RE: ITSSIM (was Some new ideas on Friendly AI)

From: Ben Goertzel (
Date: Tue Feb 22 2005 - 13:52:40 MST


Your last paragraph indicates an obvious philosophical (not logical)
weakness of the ITSSIM approach as presented.

It is oriented toward protecting against danger from the AI itself, rather
than other dangers. Thus, suppose

-- there's a threat that has a 90% chance of destroying ALL OF THE UNIVERSE
with a different universe, except for the AI itself; but will almost
certainly leave the AI intact
-- the AI could avert this attack but in doing so it would make itself
slightly less safe (slightly less likely to obey the ITSSIM safety rule)

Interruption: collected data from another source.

Lemma show_results_in_bounds (u : Z) (st : state) :
  in_bounds (with_sessions (delete u) st) → in_bounds (show_results u st).1.
Proof.
  unfold show_results. destruct (user_sessions st !! u) eqn:Hs; simpl; [done|].
  intros Hin v s Hv. apply (Hin v s). simpl.
  rewrite lookup_delete_ne; [done|]. intros ->. by rewrite Hs in Hv.
Qed.

(** C2: finalisation happens once.  Both ways of finalising a stored
    session, the timer and the exhaustion of the queue seen by
    [send_task], are [show_results], which sends exactly one summary and
    removes the session.  In the state it leaves the user is absent, a
    second [show_results] does nothing, and no run of later events (timer
    wake-ups, answers, skips, texts, menu clicks, events of other users)
    that does not start a new test brings the session back or sends the
    user another summary.  In any run that does not start a new test for
    the user, the user gets at most one summary, and if there is one the
    user is absent from the store at the end. *)
Theorem session_finalizes_once (u : Z) (st : state) (evs : list (oracle * update)) :
  in_bounds (with_sessions (delete u) st) →
  no_restart u evs →
  (∀ s, user_sessions st !! u = Some s →
     show_results u st
     = (with_sessions (delete u) st,
        [SendMessage u (Results (correct s) (length (tasks s)) (wrong s))
           results_kb])
     ∧ test_timer u st = show_results u st
     ∧ ((length (tasks s) ≤ current s)%nat →
        send_task u st = Ok (show_results u st)))
  ∧ user_sessions (show_results u st).1 !! u = None
  ∧ show_results u (show_results u st).1 = ((show_results u st).1, [])
  ∧ (∃ st' out,
       run (show_results u st).1 evs = Ok (st', out)
       ∧ user_sessions st' !! u = None ∧ reports u out = [])
  ∧ (in_bounds st →
     ∃ st' out,
       run st evs = Ok (st', out)
       ∧ (length (reports u out) ≤ 1)%nat
       ∧ (length (reports u out) = 1%nat → user_sessions st' !! u = None)).
Proof.
  intros Hothers Hevs. split; [|split; [|split; [|split]]].
  - intros s Hs. split; [|split].
    + unfold show_results. by rewrite Hs.
    + unfold test_timer. by rewrite decide_True by (by rewrite Hs).
    + intros Hlen. unfold send_task, queue_length. rewrite Hs. simpl.
      rewrite Hs. by rewrite decide_True.
  - apply show_results_absent.
  - pose proof (show_results_absent u st) as Habs.
    unfold show_results at 1. by rewrite Habs.
  - destruct (run_count u _ evs (show_results_in_bounds u st Hothers) Hevs)
      as (st' & out & Hrun & _ & _ & _ & Hnone).
    destruct (Hnone (show_results_absent u st)) as (Ha & Hr & _).
    by exists st', out.
  - intros Hst.
    destruct (run_count u st evs Hst Hevs) as (st' & out & Hrun & _ & Hle & Hone & _).
    exists st', out. split; [done|]. split; [done|]. intros H. by apply Hone.
Qed.

Lemma dispatch_skip (o : oracle) (chat u : Z) (st : state) :
  dispatch o (CallbackQuery chat u (cps "skip")) st = skip_task u st.
Proof. reflexivity. Qed.

(** C5: for a stored session whose [current] points at a task [t], a skip
    hands to [send_task] a session with the same [current] whose queue is
    the old one with [t] removed from position [current] and appended at
    the end.  So the queue keeps its length, the tasks before [current]
    stay, the task that was next (if any) is now at [current], and [t] is
    last, after every other remaining task; when [t] was the only task
    left it is at [current] again.  From the skip on, until a new test
    starts for the user, the questions presented to the user follow that
    order: first the other remaining tasks, then [t]. *)
Theorem skip_moves_task_to_end
    (o : oracle) (chat u : Z) (st : state) (s : session) (t : task)
    (evs : list (oracle * update)) :
  in_bounds st →
  user_sessions st !! u = Some s →
  tasks s !! current s = Some t →
  no_restart u evs →
  let s1 :=
    set_waiting_text false (set_tasks (delete (current s) (tasks s) ++ [t]) s) in
  skip_task u st = send_task u (with_sessions (insert u s1) st)
  ∧ current s1 = current s
  ∧ length (tasks s1) = length (tasks s)
  ∧ take (current s) (tasks s1) = take (current s) (tasks s)
  ∧ remaining s1 = drop (S (current s)) (tasks s) ++ [t]
  ∧ (∀ t', tasks s !! S (current s) = Some t' → tasks s1 !! current s = Some t')
  ∧ (length (tasks s) = S (current s) → tasks s1 !! current s = Some t)
  ∧ ∃ st' out,
      run st ((o, CallbackQuery chat u (cps "skip")) :: evs) = Ok (st', out)
      ∧ comparable (questions u out)
          (question_of <$> (drop (S (current s)) (tasks s) ++ [t])).
Proof.
  intros Hst Hs Ht Hevs s1.
  pose proof (lookup_lt_Some _ _ _ Ht) as Hlt.
  assert (Hskip : skip_task u st = send_task u (with_sessions (insert u s1) st)).
  { unfold skip_task. by rewrite Hs, Ht. }
  assert (Hrem : remaining s1 = drop (S (current s)) (tasks s) ++ [t]).
  { rewrite (remaining_skip s s1 t Ht eq_refl eq_refl). unfold remaining.
    by rewrite tail_drop. }
  assert (Hat : ∀ i, tasks s1 !! (current s + i)%nat
                     = (drop (S (current s)) (tasks s) ++ [t]) !! i).
  { intros i. rewrite <- Hrem. unfold remaining. by rewrite lookup_drop. }
  split; [done|]. split; [done|]. split; [|split; [|split; [done|split; [|split]]]].
  - simpl. rewrite length_app, length_delete by eauto. simpl. lia.
  - simpl. rewrite delete_take_drop, <- app_assoc.
    rewrite take_app_length' by (rewrite length_take_le; lia). done.
  - intros t' Ht'. specialize (Hat O). rewrite Nat.add_0_r in Hat. rewrite Hat.
    rewrite lookup_app_l by (rewrite length_drop; apply lookup_lt_Some in Ht'; lia).
    rewrite lookup_drop. by rewrite Nat.add_0_r.
  - intros Hlast. specialize (Hat O). rewrite Nat.add_0_r in Hat. rewrite Hat.
    by rewrite drop_ge by lia.
  - cbn [run]. rewrite dispatch_skip, Hskip.
    destruct (send_after_update u st s1 (in_bounds_others u st Hst))
      as (r & o1 & Hp & -> & Hin & _).
    { simpl. rewrite length_app, length_delete by eauto. simpl. lia. }
    destruct (run_questions u (put u r st) evs Hin Hevs) as (st2 & out2 & -> & Hq).
    exists st2, (o1 ++ out2). split; [done|].
    rewrite questions_app, <- Hrem. apply (after_present u s1 r o1); [done|].
    destruct r as [s'|]; simpl in Hq.
    + by rewrite lookup_insert_eq in Hq.
    + by rewrite lookup_delete_eq in Hq.
Qed.
(** The call of the segmenter that every prompt goes through. *)
Definition segment (prompt : ndarray) (i : Z) : M mask := λ st,
  (Return (segment_from_mask prompt i use_mask use_box use_points box_extension),
   State (segmentation st)
         (trace st ++ [Segment prompt i use_mask use_box use_points box_extension])
         (progress_bar st)).

(** [threshold is not None and compute_iou(seg_prev, seg_z) < threshold] *)
Definition gate_rejects (threshold : option Q) (seg_prev seg_z : mask) : bool :=
  match threshold with
  | Some t => Qlt_bool (compute_iou seg_prev seg_z) t
  | None => false
  end.

(** The [while True] loop of [segment_range]; [z] is the loop variable. *)
Fixpoint segment_range_loop (fuel : nat) (z_stop increment : Z)
    (stopping_criterion : Z → Z → bool) (threshold : option Q) (z : Z) : M unit :=
  match fuel with
  | O => out_of_fuel
  | S fuel =>
      seg_prev ← getitem (z - increment);
      seg_z ← segment (IntArr seg_prev) z;
      if gate_rejects threshold seg_prev seg_z then mret ()
      else
        setitem z seg_z;;
        let z := z + increment in
        if stopping_criterion z z_stop then mret ()
        else
          _update_progress;;
          segment_range_loop fuel z_stop increment stopping_criterion threshold z
  end.

(** Iterations within which a walk with a step of one slice has stopped or
    has left the volume (where indexing raises [IndexError]): there are at
    most [2 * N] legal indices on its way. *)
Definition enough_fuel (st : state) : nat := S (S (2 * length (segmentation st))).

Definition segment_range (z_start z_stop increment : Z)
    (stopping_criterion : Z → Z → bool) (threshold : option Q) : M unit := λ st,
  segment_range_loop (enough_fuel st) z_stop increment stopping_criterion threshold
    (z_start + increment) st.

(** The branch [slice_diff == 2] and the midpoint of an even gap: slice
    [z] from the union of its two neighbours [z_lo] and [z_hi]. *)
Definition segment_from_union (z_lo z_hi z : Z) : M unit :=
  seg_lo ← getitem z_lo;
  seg_hi ← getitem z_hi;
  let seg_prompt := logical_or (eq_one seg_lo) (eq_one seg_hi) in
  seg_z ← segment (BoolArr seg_prompt) z;
  setitem z seg_z;;
  _update_progress.

(** "segment from bottom" in the branch for more than two slices. *)
Definition bisect_from_bottom (z_start z_stop : Z) : M unit :=
  let slice_diff := z_stop - z_start in
  let z_mid := (z_start + z_stop) `div` 2 in
  segment_range z_start z_mid 1
    (if slice_diff `mod` 2 =? 0 then Z.geb else Z.gtb) None.

(** "segment from top" in the same branch. *)
Definition bisect_from_top (z_start z_stop : Z) : M unit :=
  let z_mid := (z_start + z_stop) `div` 2 in
  segment_range z_stop z_mid (-1) Z.leb None.

(** The body of the loop over consecutive segmented slices. *)
Definition fill_gap (z0 z1 : Z) (stop_lower stop_upper : bool)
    (z_start z_stop : Z) : M unit :=
  let slice_diff := z_stop - z_start in
  let z_mid := (z_start + z_stop) `div` 2 in
  if slice_diff =? 1 then mret ()
  else if (z_start =? z0) && stop_lower then
    segment_range z_stop z_start (-1) Z.leb None
  else if (z_stop =? z1) && stop_upper then
    segment_range z_start z_stop 1 Z.geb None
  else if slice_diff =? 2 then
    segment_from_union z_start z_stop (z_start + 1)
  else
    bisect_from_bottom z_start z_stop;;
    bisect_from_top z_start z_stop;;
    if slice_diff `mod` 2 =? 0
    then segment_from_union (z_mid - 1) (z_mid + 1) z_mid
    else mret ().
(** C3 (amended): if one of the polls that a run of [wait_for_deploy]
    issued was answered with status 200 and a body whose [app.git_sha] is
    non-empty and equal to the expected sha, the run returns [True] at
    that iteration: the matching poll is the last GET it issued. *)
Theorem wait_for_deploy_returns_at_first_match
  (url expected : string) (retries interval : Z)
  (script : list poll_step) (now : Z) (i : nat) (s : poll_step) :
  let r := wait_for_deploy url expected retries interval script now in
  (i < count is_get (trace r))%nat ->
  nth_error script i = Some s ->
  confirms expected (get_answer s) = true ->
  res r = Returned true /\ count is_get (trace r) = S i.
Proof.
  unfold wait_for_deploy. apply wait_loop_first_match.
Qed.

Lemma absorbed_reply_continues_witness :
  let s := mkStep 0 (GetResponse 503 JsonRaises) 0 in
  let rest := [mkStep 0 (answer_sha "abc123") 0] in
  let next := wait_loop "https://x/status" "abc123" 2 1 0 rest
                (0 + step_time 1 s) in
  let r := wait_loop "https://x/status" "abc123" 2 1 0 (s :: rest) 0 in
  fst (examine "abc123" (get_answer s)) = Again
  /\ r = after (prelude "https://x/status" 1
                ++ snd (examine "abc123" (get_answer s))) next
  /\ res r = res next
  /\ count is_get (trace r) = S (count is_get (trace next)).
Proof.
  apply (absorbed_reply_continues "https://x/status" "abc123" 2 1 0
           (mkStep 0 (GetResponse 503 JsonRaises) 0)
           [mkStep 0 (answer_sha "abc123") 0] 0).
  - reflexivity.
  - vm_compute. discriminate.
Defined.

Lemma wait_for_deploy_returns_at_first_match_witness :
  let script := [mkStep 0 (answer_sha "old") 0;
                 mkStep 0 (answer_sha "abc123") 0;
                 mkStep 0 (answer_sha "abc123") 0] in
  let r := wait_for_deploy "https://x/status" "abc123" 2 1 script 0 in
  res r = Returned true /\ count is_get (trace r) = 2%nat.
Proof.
  apply (wait_for_deploy_returns_at_first_match "https://x/status" "abc123"
           2 1
           [mkStep 0 (answer_sha "old") 0;
            mkStep 0 (answer_sha "abc123") 0;
            mkStep 0 (answer_sha "abc123") 0]
           0 1%nat (mkStep 0 (answer_sha "abc123") 0)).
  - vm_compute. lia.
  - reflexivity.
  - reflexivity.
Defined.

(** C3 as stated fails when the expected sha is the empty string: the
    first response carries an equal [app.git_sha], yet the run polls
    again and ends with [False]. *)
Lemma empty_sha_is_never_confirmed :
  let s := mkStep 0 (answer_sha EmptyString) 0 in
  let r := wait_for_deploy "https://x/status" EmptyString 1 1 [s; s; s] 0 in
  sha_equal EmptyString (get_answer s) = true
  /\ res r = Returned false
  /\ count is_get (trace r) = 2%nat.
Proof. now vm_compute. Qed.

Section Timeout.

Variables (url expected : string) (retries interval start : Z).
Hypothesis interval_pos : 0 < interval.



End Timeout.

Lemma usec_pos : 0 < usec.
Proof. reflexivity. Qed.




(** ** The handler *)

(** C1: a POST whose JSON body does not decode makes [watcher_handler]
    raise the decode error: [consumes] reads the body outside
    [api_error_handler].  With the two decorators in the other order the
    same request is answered by status 400 and the decode-error body. *)
Theorem malformed_json_escapes_watcher_handler
  (mm : Marshmallow) (app : Config) :
  let request := post_json JsonRaises in
  watcher_handler mm app request = (Raised JSONDecodeError, [])
  /\ api_error_handler
       (consumes (BuildWatcherSchema mm) 400 (watcher_body app)) request
     = (Returned (json_response decode_error 400),
        [EvLog ERROR "Unable to decode JSON: %s" [ArgExn JSONDecodeError]]).
Proof. split; reflexivity. Qed.

(** C6: when the schema reports no error, the handler answers 200 with an
    empty JSON object, and all it did was to create the task of
    [poll_for_up] on the loaded payload: the task is not run, so no poll
    and no trigger is part of the handler's effects. *)
Theorem valid_payload_acknowledged
  (mm : Marshmallow) (app : Config) (request : Request)
  (data : json) (loaded : payload) (err : json) :
  to_load request = Returned data ->
  BuildWatcherSchema mm data (is_list data) = (loaded, err) ->
  truthy err = false ->
  watcher_handler mm app request
  = (Returned (json_response (JObj []) 200),
     [EvCreateTask
        (mkTask loaded (BAMBOO_URL app)
           (CredTuple [BAMBOO_USERNAME app; BAMBOO_PASSWORD app])
           (MAX_RETRIES app) (RETRY_INTERVAL app))]).
Proof.
  intros Hload Hschema Herr.
  unfold watcher_handler, consumes.
  rewrite Hload, Hschema, Herr. reflexivity.
Qed.

Lemma valid_payload_acknowledged_witness :
  watcher_handler plain_fields sample_config
    (post_json (JsonValue (JObj sample_body)))
  = (Returned (json_response (JObj []) 200),
     [EvCreateTask
        (mkTask (PayOne (mkWatchRequest "https://x/status" "abc123" "REL" 42))
           "http://ci" (CredTuple ["bob"; "pw"]) 6 10)]).
Proof.
  exact (valid_payload_acknowledged plain_fields sample_config
           (post_json (JsonValue (JObj sample_body))) (JObj sample_body)
           (PayOne (mkWatchRequest "https://x/status" "abc123" "REL" 42))
           (JObj []) eq_refl eq_refl eq_refl).
Defined.

Lemma assoc_field_errors {A : Type} (field name : string)
  (r : field_result A) (tail : list (string * json)) :
  assoc field (field_errors name r ++ tail)%list
  = if (name =? field)%string
    then match messages r with
         | Some msgs => Some (messages_json msgs)
         | None => assoc field tail
         end
    else assoc field tail.
Proof.
  destruct r as [v|msgs]; simpl.
  - now destruct (name =? field)%string.
  - reflexivity.
Qed.

(** The error dict of [load_mapping] names exactly the failing fields. *)
Lemma load_mapping_errors (mm : Marshmallow) (data : list (string * json)) :
  exists errs,
    snd (load_mapping mm data) = JObj errs
    /\ forall field,
         assoc field errs = option_map messages_json (failure mm data field).
Proof.
  unfold load_mapping, failure.
  set (u := required (Url_deserialize mm) "info_url" data).
  set (g := required (String_deserialize mm) "git_sha" data).
  set (p := required (String_deserialize mm) "plan_key" data).
  set (b := required (Integer_deserialize mm) "build_number" data).
  exists (field_errors "info_url" u ++ field_errors "git_sha" g
          ++ field_errors "plan_key" p ++ field_errors "build_number" b)%list.
  split.
  - now destruct u, g, p, b.
  - intros field.
    rewrite <- (app_nil_r (field_errors "build_number" b)).
    rewrite !assoc_field_errors. simpl assoc.
    destruct (String.eqb_spec "info_url" field) as [<-|_].
    { simpl. now destruct (messages u). }
    destruct (String.eqb_spec "git_sha" field) as [<-|_].
    { simpl. now destruct (messages g). }
    destruct (String.eqb_spec "plan_key" field) as [<-|_].
    { simpl. now destruct (messages p). }
    destruct (String.eqb_spec "build_number" field) as [<-|_].
    { simpl. now destruct (messages b). }
    reflexivity.
Qed.

(** C7: when the data to load is a mapping in which a required field is
    missing or rejected, the handler answers 400 with the error dict,
    which maps each failing field, and no other name, to the list of its
    messages; nothing else is done: no task is created. *)
Theorem invalid_payload_rejected
  (mm : Marshmallow) (app : Config) (request : Request)
  (data : list (string * json)) (name : string) (msgs : list string) :
  to_load request = Returned (JObj data) ->
  failure mm data name = Some msgs ->
  exists errs,
    watcher_handler mm app request
    = (Returned (json_response (JObj errs) 400), [])
    /\ forall field,
         assoc field errs = option_map messages_json (failure mm data field).
Proof.
  intros Hload Hfail.
  destruct (load_mapping_errors mm data) as (errs & Herrs & Hassoc).
  exists errs. split; [|exact Hassoc].
  unfold watcher_handler, consumes. rewrite Hload. simpl.
  destruct (load_mapping mm data) as [loaded err]. simpl in Herrs. subst err.
  assert (Htruthy : truthy (JObj errs) = true).
  { destruct errs as [|entry errs']; [|reflexivity].
    specialize (Hassoc name). rewrite Hfail in Hassoc. discriminate. }
  now rewrite Htruthy.
Qed.

Lemma invalid_payload_rejected_witness :
  exists errs,
    watcher_handler plain_fields sample_config
      (post_json (JsonValue (JObj [("git_sha", JStr "abc123");
                                   ("build_number", JStr "x")])))
    = (Returned (json_response (JObj errs) 400), [])
    /\ forall field,
         assoc field errs
         = option_map messages_json
             (failure plain_fields
                [("git_sha", JStr "abc123"); ("build_number", JStr "x")]
                field).
Proof.
  exact (invalid_payload_rejected plain_fields sample_config
           (post_json (JsonValue (JObj [("git_sha", JStr "abc123");
                                        ("build_number", JStr "x")])))
           [("git_sha", JStr "abc123"); ("build_number", JStr "x")]
           "info_url" [missing_msg] eq_refl eq_refl).
Defined.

Then following the ITSSIM rule, the AI will let the rest of the world get
destroyed, because there is no action that it can take without decreasing
its amount of safety.

Unfortunately, I can't think of any clean way to get around this problem --
yet. Can you?

-- Ben

  -----Original Message-----
  From: []On Behalf Of David Hart
  Sent: Tuesday, February 22, 2005 1:12 AM
  Subject: Re: ITSSIM (was Some new ideas on Friendly AI)

  Hi Ben,

  I understand how ITSSIM is designed to "optimize for S", and also how it
might work in practice with the one of many possible qualitative definitions
of "Safety" being the concept that if we [humans] desire that our
mind-offspring respect our future "growth, joy and choice", the next N+1
incrementally improved generation should want the same for themselves and
their mind-offspring.

  In such a system, supergoals (like, e.g., CV) and their subgoals,
interacting with their environments, generate A (possible actions), to which
R (safety rule) is applied.

  I'm very curious to learn how S and SG might interact -- might one
eventually dominate the other, or might they become co-attractors?

  Of course, we're still stuck with quantifying this and other definitions
for "Safety", including acceptable margins.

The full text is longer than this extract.